» WHAT TO WORK ON:
Beginning with the first line of the data below, set down each line exactly through the line that contains "- intros (o".

» Saved data entries:
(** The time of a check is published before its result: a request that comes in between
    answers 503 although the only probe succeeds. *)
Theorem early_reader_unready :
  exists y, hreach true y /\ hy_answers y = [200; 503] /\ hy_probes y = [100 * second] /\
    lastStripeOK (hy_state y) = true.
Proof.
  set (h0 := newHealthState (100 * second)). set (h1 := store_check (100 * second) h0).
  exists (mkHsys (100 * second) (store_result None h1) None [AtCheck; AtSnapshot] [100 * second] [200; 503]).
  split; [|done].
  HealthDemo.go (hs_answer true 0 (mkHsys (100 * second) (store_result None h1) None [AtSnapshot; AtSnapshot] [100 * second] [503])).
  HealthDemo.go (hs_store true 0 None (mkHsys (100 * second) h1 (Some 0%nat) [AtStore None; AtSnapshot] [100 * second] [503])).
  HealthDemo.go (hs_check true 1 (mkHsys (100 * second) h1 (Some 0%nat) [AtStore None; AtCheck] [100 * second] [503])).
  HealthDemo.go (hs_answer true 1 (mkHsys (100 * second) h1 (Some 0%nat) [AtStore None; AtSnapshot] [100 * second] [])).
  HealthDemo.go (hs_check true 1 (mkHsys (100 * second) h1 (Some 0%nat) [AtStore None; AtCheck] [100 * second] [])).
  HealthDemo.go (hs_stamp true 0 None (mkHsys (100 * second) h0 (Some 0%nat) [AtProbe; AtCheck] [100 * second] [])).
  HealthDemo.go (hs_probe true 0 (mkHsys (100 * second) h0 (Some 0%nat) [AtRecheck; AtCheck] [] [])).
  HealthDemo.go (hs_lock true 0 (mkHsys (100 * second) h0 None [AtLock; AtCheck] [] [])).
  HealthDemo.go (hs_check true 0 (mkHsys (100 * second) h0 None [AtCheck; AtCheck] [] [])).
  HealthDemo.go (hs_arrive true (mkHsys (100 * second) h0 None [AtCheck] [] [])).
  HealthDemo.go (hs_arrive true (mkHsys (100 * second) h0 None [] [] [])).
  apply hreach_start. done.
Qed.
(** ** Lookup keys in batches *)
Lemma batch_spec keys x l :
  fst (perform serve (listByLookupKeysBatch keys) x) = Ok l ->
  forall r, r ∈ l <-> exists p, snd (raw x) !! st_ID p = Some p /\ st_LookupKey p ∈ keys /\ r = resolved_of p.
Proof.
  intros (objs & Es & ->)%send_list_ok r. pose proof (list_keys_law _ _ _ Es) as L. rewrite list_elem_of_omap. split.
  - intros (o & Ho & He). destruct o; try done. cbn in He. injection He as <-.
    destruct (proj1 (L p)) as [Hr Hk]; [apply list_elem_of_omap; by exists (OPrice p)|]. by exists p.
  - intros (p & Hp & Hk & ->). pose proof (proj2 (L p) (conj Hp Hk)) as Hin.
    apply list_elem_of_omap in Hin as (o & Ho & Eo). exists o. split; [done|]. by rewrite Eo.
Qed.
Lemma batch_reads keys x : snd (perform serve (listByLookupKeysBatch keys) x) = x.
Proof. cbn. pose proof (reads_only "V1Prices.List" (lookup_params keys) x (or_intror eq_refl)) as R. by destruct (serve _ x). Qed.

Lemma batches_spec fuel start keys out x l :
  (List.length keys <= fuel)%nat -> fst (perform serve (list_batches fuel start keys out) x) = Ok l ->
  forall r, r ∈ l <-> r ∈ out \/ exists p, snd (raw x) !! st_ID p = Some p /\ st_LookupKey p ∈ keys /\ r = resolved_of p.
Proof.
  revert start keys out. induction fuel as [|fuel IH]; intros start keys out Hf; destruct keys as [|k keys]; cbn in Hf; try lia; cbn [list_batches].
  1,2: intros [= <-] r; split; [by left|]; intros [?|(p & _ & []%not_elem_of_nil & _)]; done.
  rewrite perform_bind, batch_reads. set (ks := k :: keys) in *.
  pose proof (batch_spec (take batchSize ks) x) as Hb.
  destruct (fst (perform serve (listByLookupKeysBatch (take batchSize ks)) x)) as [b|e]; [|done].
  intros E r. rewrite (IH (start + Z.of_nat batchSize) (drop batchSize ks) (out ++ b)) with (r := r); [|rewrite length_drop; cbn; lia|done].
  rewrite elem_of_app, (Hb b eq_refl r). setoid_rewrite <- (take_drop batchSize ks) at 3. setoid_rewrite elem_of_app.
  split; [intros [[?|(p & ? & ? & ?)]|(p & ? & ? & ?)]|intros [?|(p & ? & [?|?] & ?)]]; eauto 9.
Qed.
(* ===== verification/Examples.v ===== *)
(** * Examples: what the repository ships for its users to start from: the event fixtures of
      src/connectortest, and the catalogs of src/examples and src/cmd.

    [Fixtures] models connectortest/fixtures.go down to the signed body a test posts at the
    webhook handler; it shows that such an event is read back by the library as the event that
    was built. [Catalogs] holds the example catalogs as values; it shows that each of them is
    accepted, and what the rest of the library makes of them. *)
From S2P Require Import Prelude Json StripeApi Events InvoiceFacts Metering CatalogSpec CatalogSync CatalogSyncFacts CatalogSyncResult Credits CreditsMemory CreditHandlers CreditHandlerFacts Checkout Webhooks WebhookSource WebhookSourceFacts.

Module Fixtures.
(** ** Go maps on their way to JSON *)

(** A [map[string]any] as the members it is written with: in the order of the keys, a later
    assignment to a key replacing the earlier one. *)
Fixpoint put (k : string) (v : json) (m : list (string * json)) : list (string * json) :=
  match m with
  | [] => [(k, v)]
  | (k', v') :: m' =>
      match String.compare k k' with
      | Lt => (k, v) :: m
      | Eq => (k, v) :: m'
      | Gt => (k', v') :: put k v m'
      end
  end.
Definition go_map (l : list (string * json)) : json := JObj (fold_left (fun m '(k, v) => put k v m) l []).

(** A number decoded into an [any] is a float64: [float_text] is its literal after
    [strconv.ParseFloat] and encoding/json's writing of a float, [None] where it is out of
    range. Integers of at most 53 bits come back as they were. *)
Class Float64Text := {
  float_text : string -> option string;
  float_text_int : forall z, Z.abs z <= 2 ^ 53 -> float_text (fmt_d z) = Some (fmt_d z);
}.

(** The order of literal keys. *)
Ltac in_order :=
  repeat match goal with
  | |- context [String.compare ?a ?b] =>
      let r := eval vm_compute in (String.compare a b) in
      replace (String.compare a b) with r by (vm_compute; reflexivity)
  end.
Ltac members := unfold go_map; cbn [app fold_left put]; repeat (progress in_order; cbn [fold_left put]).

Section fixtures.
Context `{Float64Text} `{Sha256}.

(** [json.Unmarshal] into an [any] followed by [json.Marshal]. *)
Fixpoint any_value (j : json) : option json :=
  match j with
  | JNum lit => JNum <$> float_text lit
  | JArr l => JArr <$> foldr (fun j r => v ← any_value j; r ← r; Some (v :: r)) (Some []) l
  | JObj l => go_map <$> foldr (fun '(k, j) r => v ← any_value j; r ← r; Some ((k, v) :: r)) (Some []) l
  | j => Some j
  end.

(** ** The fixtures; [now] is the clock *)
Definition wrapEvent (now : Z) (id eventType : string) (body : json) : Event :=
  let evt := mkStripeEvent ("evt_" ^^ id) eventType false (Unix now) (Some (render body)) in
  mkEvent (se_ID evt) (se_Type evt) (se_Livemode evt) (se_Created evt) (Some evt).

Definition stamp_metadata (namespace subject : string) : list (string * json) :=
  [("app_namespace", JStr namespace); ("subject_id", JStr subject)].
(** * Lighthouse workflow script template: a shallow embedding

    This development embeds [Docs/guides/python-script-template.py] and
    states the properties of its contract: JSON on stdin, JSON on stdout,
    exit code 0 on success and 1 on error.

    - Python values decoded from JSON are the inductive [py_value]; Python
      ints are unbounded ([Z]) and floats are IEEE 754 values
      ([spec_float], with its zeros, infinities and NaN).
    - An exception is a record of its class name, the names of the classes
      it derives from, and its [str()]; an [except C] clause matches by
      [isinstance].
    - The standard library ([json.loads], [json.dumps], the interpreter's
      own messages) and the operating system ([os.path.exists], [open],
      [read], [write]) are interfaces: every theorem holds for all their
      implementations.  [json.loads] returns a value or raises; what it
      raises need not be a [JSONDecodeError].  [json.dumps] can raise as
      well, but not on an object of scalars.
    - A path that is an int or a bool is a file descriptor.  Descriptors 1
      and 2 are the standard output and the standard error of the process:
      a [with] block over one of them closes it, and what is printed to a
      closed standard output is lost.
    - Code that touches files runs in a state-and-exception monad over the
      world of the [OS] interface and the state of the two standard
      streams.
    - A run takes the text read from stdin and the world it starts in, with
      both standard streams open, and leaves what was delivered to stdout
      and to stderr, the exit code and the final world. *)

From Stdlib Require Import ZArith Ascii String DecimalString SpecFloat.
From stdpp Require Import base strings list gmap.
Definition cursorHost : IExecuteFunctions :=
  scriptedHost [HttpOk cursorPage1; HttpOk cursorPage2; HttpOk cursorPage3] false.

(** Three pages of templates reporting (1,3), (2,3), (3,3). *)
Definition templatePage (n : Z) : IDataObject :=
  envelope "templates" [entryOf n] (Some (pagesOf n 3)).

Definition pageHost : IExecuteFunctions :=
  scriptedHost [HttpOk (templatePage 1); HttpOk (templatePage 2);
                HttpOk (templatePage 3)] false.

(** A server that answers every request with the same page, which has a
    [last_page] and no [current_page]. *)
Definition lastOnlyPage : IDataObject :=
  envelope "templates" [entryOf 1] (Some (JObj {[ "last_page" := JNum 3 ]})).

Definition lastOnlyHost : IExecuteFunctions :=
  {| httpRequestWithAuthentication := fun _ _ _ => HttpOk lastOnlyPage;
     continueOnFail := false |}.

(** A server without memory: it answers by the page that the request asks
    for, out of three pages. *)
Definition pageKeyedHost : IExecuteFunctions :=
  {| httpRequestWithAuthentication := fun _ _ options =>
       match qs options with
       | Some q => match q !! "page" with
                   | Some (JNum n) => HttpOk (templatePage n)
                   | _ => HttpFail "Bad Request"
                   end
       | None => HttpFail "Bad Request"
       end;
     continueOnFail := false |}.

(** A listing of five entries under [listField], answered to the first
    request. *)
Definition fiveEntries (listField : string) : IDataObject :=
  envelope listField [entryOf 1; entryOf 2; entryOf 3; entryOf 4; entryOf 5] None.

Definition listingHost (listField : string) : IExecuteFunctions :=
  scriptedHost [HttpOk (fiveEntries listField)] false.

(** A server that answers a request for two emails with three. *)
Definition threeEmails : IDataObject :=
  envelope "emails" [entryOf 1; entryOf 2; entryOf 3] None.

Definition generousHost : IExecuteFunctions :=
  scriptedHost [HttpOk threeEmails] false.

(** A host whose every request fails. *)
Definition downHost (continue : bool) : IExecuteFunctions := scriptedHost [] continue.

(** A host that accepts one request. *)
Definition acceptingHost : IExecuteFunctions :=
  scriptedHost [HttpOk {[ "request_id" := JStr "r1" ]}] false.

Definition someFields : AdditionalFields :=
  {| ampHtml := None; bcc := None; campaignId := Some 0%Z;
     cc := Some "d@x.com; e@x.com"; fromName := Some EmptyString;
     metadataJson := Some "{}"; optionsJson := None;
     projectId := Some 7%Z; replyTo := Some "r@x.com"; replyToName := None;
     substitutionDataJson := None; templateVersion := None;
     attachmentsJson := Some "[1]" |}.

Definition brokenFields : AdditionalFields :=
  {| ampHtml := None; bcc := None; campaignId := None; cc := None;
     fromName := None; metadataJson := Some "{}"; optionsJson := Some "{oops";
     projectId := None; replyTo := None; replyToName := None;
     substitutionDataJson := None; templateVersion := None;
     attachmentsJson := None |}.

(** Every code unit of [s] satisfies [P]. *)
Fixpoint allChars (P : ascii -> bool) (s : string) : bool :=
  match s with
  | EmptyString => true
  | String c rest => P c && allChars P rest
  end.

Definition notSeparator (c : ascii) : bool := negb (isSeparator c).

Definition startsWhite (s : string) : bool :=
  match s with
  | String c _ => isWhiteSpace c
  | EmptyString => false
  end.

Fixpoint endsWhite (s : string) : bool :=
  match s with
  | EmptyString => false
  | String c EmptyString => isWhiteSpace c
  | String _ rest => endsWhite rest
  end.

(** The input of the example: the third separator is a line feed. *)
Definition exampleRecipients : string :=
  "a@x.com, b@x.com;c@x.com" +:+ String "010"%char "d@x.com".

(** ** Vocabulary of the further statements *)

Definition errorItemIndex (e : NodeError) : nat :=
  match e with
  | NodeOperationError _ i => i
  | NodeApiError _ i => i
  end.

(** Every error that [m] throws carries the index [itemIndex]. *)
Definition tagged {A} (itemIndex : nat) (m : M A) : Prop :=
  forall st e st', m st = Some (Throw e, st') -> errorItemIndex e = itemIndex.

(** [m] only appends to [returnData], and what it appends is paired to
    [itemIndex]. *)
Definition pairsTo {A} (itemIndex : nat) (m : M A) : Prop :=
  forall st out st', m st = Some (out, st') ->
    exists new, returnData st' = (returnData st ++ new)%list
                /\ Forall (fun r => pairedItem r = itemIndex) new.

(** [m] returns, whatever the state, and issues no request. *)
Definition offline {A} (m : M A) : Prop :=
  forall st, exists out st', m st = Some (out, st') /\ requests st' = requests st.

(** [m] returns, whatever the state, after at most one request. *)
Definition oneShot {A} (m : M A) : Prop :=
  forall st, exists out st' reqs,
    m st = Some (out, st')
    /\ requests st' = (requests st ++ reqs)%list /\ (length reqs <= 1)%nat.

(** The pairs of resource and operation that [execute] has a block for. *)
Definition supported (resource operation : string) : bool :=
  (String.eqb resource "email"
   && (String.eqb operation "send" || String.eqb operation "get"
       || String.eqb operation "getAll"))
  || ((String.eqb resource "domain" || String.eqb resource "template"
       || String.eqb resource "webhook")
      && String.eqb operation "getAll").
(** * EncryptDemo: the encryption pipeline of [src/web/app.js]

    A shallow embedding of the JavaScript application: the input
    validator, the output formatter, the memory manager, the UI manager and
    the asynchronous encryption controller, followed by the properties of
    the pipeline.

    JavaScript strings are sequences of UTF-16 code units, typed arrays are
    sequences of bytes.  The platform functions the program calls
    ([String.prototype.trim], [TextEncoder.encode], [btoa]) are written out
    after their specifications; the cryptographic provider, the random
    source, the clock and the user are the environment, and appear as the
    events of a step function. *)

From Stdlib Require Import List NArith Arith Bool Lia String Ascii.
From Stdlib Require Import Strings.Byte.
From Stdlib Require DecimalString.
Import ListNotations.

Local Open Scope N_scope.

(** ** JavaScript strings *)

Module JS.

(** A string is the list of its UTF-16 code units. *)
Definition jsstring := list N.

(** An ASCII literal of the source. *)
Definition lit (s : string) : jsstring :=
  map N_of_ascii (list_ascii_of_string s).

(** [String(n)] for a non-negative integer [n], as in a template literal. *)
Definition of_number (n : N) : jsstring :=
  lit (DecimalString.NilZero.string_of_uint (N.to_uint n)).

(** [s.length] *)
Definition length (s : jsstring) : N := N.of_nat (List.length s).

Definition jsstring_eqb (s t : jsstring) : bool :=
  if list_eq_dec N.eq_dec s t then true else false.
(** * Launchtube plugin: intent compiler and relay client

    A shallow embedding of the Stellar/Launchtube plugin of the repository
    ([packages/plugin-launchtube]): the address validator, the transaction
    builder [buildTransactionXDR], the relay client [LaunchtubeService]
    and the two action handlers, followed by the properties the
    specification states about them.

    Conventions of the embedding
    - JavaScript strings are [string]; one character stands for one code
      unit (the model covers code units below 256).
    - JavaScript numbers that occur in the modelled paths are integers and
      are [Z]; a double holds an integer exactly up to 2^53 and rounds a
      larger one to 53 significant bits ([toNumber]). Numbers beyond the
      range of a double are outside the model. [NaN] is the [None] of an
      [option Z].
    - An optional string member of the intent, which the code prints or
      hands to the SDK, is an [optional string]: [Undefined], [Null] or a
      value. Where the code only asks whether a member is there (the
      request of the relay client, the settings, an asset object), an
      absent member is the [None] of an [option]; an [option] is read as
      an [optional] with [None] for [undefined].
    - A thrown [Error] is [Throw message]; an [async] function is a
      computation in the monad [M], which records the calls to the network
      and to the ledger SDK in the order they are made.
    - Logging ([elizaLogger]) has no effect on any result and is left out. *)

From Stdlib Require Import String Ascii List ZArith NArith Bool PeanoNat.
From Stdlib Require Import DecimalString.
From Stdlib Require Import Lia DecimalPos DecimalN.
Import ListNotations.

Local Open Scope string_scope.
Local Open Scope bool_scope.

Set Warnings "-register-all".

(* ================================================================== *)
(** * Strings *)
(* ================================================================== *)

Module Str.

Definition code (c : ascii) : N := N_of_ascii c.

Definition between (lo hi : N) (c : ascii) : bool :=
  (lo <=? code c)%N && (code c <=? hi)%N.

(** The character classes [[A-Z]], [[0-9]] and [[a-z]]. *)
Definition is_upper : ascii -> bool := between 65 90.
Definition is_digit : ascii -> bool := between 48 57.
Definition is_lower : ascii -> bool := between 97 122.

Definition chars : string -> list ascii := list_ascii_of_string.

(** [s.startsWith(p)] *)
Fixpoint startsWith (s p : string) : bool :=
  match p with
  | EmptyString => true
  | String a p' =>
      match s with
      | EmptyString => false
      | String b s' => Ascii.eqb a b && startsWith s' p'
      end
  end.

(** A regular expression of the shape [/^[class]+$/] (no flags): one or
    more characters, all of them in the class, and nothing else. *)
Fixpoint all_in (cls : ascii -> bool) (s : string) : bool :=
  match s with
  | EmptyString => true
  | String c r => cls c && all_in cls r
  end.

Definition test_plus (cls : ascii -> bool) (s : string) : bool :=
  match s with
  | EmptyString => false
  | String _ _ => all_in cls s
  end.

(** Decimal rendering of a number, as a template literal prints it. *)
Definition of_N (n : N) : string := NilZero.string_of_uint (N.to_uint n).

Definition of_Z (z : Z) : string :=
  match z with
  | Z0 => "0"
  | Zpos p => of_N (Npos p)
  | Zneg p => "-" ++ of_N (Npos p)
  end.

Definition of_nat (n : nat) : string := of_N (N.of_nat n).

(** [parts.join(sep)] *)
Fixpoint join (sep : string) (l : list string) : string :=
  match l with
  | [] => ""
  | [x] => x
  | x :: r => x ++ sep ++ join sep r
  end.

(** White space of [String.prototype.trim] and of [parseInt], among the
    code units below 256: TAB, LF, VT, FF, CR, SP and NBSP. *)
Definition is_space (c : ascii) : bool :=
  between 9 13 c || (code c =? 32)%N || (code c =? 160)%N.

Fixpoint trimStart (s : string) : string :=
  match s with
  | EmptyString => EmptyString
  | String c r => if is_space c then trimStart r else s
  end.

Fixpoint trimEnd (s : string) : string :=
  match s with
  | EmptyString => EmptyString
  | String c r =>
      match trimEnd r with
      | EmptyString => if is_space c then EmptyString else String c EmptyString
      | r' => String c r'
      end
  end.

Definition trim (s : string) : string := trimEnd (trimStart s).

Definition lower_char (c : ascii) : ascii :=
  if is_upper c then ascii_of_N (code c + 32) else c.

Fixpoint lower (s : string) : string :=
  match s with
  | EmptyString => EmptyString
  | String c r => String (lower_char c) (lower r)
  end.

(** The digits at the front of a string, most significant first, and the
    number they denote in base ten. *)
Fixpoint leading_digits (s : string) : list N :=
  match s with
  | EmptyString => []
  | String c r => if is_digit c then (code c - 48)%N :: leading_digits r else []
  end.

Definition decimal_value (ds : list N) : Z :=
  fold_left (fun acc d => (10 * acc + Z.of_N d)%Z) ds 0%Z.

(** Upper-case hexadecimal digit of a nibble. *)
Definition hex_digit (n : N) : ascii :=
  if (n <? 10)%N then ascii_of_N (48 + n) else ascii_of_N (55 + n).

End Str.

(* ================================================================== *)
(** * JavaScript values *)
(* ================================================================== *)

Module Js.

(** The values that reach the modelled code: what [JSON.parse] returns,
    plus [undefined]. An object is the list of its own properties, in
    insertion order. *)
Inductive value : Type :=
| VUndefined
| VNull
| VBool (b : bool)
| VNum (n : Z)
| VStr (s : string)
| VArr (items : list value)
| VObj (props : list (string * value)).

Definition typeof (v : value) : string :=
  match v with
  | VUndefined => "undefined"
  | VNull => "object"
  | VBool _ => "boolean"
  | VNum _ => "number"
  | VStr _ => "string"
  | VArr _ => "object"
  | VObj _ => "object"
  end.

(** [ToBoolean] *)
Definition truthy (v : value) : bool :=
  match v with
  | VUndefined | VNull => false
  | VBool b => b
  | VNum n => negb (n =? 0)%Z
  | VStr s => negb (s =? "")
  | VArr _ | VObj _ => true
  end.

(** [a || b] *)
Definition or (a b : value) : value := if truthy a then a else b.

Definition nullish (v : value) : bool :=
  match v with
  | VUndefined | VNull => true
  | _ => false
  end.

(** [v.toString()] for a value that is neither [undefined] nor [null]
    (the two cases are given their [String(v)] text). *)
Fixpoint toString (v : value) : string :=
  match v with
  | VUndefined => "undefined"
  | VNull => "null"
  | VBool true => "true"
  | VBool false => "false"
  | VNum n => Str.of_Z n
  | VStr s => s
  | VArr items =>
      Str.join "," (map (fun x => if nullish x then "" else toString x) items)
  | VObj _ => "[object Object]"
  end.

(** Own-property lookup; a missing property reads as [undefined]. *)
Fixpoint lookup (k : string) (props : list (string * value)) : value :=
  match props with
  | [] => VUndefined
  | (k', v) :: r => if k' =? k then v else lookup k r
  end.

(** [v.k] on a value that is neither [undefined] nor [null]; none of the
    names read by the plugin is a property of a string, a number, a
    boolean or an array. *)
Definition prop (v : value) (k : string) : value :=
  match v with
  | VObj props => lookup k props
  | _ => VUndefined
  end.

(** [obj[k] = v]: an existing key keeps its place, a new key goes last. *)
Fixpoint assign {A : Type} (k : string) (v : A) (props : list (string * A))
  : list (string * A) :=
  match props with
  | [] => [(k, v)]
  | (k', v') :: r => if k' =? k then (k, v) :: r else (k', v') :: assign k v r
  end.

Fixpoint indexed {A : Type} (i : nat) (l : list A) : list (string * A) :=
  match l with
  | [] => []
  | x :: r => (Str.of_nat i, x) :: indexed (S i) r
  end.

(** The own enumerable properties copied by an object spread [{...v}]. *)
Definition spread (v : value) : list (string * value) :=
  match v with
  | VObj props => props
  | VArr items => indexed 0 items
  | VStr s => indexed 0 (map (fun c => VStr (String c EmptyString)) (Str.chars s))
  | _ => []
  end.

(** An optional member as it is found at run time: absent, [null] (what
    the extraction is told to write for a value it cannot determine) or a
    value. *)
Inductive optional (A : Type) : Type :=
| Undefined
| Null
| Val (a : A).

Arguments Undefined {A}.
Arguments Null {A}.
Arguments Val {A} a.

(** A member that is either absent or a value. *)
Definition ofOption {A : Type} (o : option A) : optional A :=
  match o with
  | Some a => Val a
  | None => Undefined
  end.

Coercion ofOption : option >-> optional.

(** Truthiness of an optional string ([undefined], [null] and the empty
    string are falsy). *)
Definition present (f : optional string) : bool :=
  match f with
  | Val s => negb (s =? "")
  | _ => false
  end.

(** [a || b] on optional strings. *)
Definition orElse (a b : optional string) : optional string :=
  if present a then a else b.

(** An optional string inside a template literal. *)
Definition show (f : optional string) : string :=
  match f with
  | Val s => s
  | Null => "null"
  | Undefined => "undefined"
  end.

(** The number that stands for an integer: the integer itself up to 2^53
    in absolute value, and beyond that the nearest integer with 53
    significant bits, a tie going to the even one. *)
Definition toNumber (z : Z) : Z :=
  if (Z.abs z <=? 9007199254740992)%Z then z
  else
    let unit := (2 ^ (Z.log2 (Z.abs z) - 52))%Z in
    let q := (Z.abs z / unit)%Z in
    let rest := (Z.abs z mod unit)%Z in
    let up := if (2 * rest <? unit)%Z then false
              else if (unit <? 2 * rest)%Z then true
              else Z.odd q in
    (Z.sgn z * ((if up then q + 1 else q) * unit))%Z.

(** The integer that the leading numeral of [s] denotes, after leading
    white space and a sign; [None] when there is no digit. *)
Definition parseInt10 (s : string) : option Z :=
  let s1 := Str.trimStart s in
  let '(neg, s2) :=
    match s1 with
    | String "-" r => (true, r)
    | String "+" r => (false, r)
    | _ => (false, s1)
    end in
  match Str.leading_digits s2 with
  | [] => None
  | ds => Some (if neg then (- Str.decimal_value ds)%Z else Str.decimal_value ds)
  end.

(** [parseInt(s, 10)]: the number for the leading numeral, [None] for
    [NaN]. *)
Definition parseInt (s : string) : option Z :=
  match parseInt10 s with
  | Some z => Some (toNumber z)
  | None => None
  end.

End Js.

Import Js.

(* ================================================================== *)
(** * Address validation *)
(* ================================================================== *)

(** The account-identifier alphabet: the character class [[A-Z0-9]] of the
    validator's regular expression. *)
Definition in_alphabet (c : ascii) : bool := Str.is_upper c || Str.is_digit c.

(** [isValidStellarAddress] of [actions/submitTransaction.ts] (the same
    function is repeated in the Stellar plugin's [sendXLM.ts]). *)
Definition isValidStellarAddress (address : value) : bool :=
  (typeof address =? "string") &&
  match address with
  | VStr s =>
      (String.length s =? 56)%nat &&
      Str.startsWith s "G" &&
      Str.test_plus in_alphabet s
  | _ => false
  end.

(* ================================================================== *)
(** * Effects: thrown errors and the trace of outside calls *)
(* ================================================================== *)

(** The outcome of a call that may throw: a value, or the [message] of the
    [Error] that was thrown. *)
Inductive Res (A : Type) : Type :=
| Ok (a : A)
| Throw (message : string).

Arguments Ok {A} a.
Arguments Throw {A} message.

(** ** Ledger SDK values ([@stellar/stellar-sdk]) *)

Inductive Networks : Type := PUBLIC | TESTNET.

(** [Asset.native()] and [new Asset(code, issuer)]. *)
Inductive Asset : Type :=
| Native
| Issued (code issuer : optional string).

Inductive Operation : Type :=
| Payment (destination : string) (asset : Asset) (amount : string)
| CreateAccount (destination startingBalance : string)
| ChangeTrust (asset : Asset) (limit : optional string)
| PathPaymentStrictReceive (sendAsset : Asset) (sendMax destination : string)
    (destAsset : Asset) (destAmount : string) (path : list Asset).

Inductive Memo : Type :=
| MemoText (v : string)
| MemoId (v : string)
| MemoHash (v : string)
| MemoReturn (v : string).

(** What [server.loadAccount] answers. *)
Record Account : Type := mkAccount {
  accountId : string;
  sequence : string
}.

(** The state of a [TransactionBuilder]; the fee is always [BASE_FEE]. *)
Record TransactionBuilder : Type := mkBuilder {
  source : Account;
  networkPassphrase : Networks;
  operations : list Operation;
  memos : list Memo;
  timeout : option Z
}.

» RESPONSE AREA:
(** The time of a check is published before its result: a request that comes in between
    answers 503 although the only probe succeeds. *)
Theorem early_reader_unready :
  exists y, hreach true y /\ hy_answers y = [200; 503] /\ hy_probes y = [100 * second] /\
    lastStripeOK (hy_state y) = true.
Proof.
  set (h0 := newHealthState (100 * second)). set (h1 := store_check (100 * second) h0).
  exists (mkHsys (100 * second) (store_result None h1) None [AtCheck; AtSnapshot] [100 * second] [200; 503]).
  split; [|done].
  HealthDemo.go (hs_answer true 0 (mkHsys (100 * second) (store_result None h1) None [AtSnapshot; AtSnapshot] [100 * second] [503])).
  HealthDemo.go (hs_store true 0 None (mkHsys (100 * second) h1 (Some 0%nat) [AtStore None; AtSnapshot] [100 * second] [503])).
  HealthDemo.go (hs_check true 1 (mkHsys (100 * second) h1 (Some 0%nat) [AtStore None; AtCheck] [100 * second] [503])).
  HealthDemo.go (hs_answer true 1 (mkHsys (100 * second) h1 (Some 0%nat) [AtStore None; AtSnapshot] [100 * second] [])).
  HealthDemo.go (hs_check true 1 (mkHsys (100 * second) h1 (Some 0%nat) [AtStore None; AtCheck] [100 * second] [])).
  HealthDemo.go (hs_stamp true 0 None (mkHsys (100 * second) h0 (Some 0%nat) [AtProbe; AtCheck] [100 * second] [])).
  HealthDemo.go (hs_probe true 0 (mkHsys (100 * second) h0 (Some 0%nat) [AtRecheck; AtCheck] [] [])).
  HealthDemo.go (hs_lock true 0 (mkHsys (100 * second) h0 None [AtLock; AtCheck] [] [])).
  HealthDemo.go (hs_check true 0 (mkHsys (100 * second) h0 None [AtCheck; AtCheck] [] [])).
  HealthDemo.go (hs_arrive true (mkHsys (100 * second) h0 None [AtCheck] [] [])).
  HealthDemo.go (hs_arrive true (mkHsys (100 * second) h0 None [] [] [])).
  apply hreach_start. done.
Qed.
(** ** Lookup keys in batches *)
Lemma batch_spec keys x l :
  fst (perform serve (listByLookupKeysBatch keys) x) = Ok l ->
  forall r, r ∈ l <-> exists p, snd (raw x) !! st_ID p = Some p /\ st_LookupKey p ∈ keys /\ r = resolved_of p.
Proof.
  intros (objs & Es & ->)%send_list_ok r. pose proof (list_keys_law _ _ _ Es) as L. rewrite list_elem_of_omap. split.
  - intros (o & Ho & He). destruct o; try done. cbn in He. injection He as <-.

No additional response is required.